* _Data under study_
........

Lemma AddBignum_denotes b other :
  let e := Nat.min (exponent_ b) (exponent_ other) in
  big b -> big other -> sum_fits b other ->
  exists b', AddBignum b other = Some b'
    /\ denotes b' (mant b * pw (exponent_ b - e) + mant other * pw (exponent_ other - e)) e.
Proof.
  intros e G Go Hfit. unfold AddBignum, sum_fits, BigitLength in *.
  destruct (Align_spec b other G) as (b1 & -> & [G1 Hm1 He1] & Hu1); [lia|].
  fold e in Hm1, He1, Hu1. cbn [mbind option_bind].
  rewrite EnsureCapacity_ok by lia. cbn [mbind option_bind]. rewrite He1.
  set (start := (exponent_ other - e)%nat). rewrite <- Hm1.
  set (T := mant b1 + mant other * pw start).
  assert (Hs : (start + used_digits_ other < kBigitCapacity)%nat) by (unfold start, e; lia).
  destruct (add_loop b1 other start T G1 Go Hs eq_refl) as (bs & carry & -> & Hpd & Hc & Hv).
  cbn [mbind option_bind]. pose proof (big_wf b1 G1) as W1.
  pose proof (mant_bound b1 W1) as Hb1. pose proof (mant_bound other (big_wf other Go)) as Hbo.
  assert (HT : T < pw kBigitCapacity).
  { assert (mant b1 < pw 127).
    { eapply Z.lt_le_trans; [apply Hb1|]. apply pw_mono. unfold kBigitCapacity in *. lia. }
    assert (mant other * pw start < pw 127).
    { eapply Z.lt_le_trans; [apply Z.mul_lt_mono_pos_r; [apply pw_pos|apply Hbo]|].
      rewrite <- pw_add. apply pw_mono. unfold kBigitCapacity in *. lia. }
    change kBigitCapacity with (S 127). rewrite pw_S. pose proof (pw_pos 127). unfold T, B. lia. }
  destruct (carry_loop b1 bs carry (start + used_digits_ other) T W1) as (bs' & pos & -> & H); [|done|].
  { split; [done|split; [done|split; [done|split; [lia|by left]]]]. }
  destruct H as ([Hl Hb Hr] & _ & Hv' & Hpos & Htop). cbn [mbind option_bind].
  rewrite Z.mul_0_l, Z.add_0_r in Hv'.
  eexists. split; [reflexivity|]. split; [|exact Hv'|reflexivity]. split.
  - split; cbn [bigits_ used_digits_].
    + rewrite Hl. apply W1.
    + done.
    + pose proof (wf_used b1 W1). lia.
    + intros i d Hi. rewrite Hr by lia. apply (wf_rest b1 W1). lia.
  - cbn [used_digits_ exponent_]. intros Hz. rewrite <- He1. apply (big_zero b1 G1). lia.
  - cbn [used_digits_]. intros Hz. change (pw (Nat.max pos (used_digits_ b1) - 1) <= value bs').
    rewrite Hv'. pose proof (pw_pos start) as Hps.
    destruct (decide (pos <= used_digits_ b1)%nat) as [Hle|Hgt].
    + rewrite Nat.max_r by done. pose proof (big_top b1 G1 ltac:(lia)). unfold T. nia.
    + rewrite Nat.max_l by lia. destruct Htop as [->|Htop].
      * assert (Hou : used_digits_ other <> 0%nat).
        { intros Ho. pose proof (big_zero other Go Ho). unfold start in *. lia. }
        pose proof (big_top other Go Hou) as Ht.
        replace (start + used_digits_ other - 1)%nat with (used_digits_ other - 1 + start)%nat by lia.
        rewrite pw_add. unfold T. nia.
      * destruct (Htop eq_refl) as (d & Hd & Hd1). pose proof (value_ge bs' _ d Hb Hd).
        pose proof (pw_pos (pos - 1)). nia.
Qed.

Lemma AddBignum_val b other :
  big b -> big other -> sum_fits b other ->
  exists b', AddBignum b other = Some b' /\ big b' /\ val b' = val b + val other.
Proof.
  intros G Go Hfit. destruct (AddBignum_denotes b other G Go Hfit) as (b' & E & [G' Hm He]).
  exists b'. split; [done|split; [done|]]. unfold val. rewrite Hm, He, Z.mul_add_distr_r.
  rewrite <- !Z.mul_assoc, <- !pw_add. f_equal; f_equal; f_equal; lia.
Qed.

(** ** Assignment and decimal strings *)

Lemma Bignum_new_big : big Bignum_new.
Proof.
  assert (H : forall i d, bigits_ Bignum_new !! i = Some d -> d = 0) by by intros i d [-> _]%lookup_replicate.
  split; [split| |]; try done.
  - apply (Forall_lookup_2 bigit). intros i d ->%H. unfold bigit, B. lia.
  - cbn. lia.
  - intros i d _. apply H.
Qed.

(** [Zero] gives back the fresh number. *)
Lemma Zero_ok b : wf b -> Zero b = Some Bignum_new.
Proof.
  intros W. unfold Zero. rewrite zero_loop by (rewrite (wf_length b W); apply W).
  cbn [mbind option_bind]. do 2 f_equal. unfold Bignum_new. f_equal. apply list_eq. intros i.
  pose proof (wf_used b W). pose proof (wf_length b W) as Hl.
  destruct (decide (i < used_digits_ b)%nat) as [Hi|Hi].
  - rewrite lookup_app_l by (rewrite length_replicate; lia).
    rewrite !lookup_replicate_2 by lia. done.
  - rewrite lookup_app_r by (rewrite length_replicate; lia). rewrite length_replicate, lookup_drop.
    replace (used_digits_ b + (i - used_digits_ b))%nat with i by lia.
    destruct (decide (i < kBigitCapacity)%nat) as [Hc|Hc].
    + destruct (bigit_at b i W Hc) as (d & Hd & _). rewrite lookup_replicate_2, Hd by lia.
      f_equal. apply (wf_rest b W i); [lia|done].
    + rewrite (proj2 (lookup_ge_None _ _)) by lia. symmetry. apply lookup_ge_None.
      rewrite length_replicate. lia.
Qed.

........

* _Work required_
Would you count the lines in the entries that hold "unfold" and reply with only the count?

* _Written answer_
12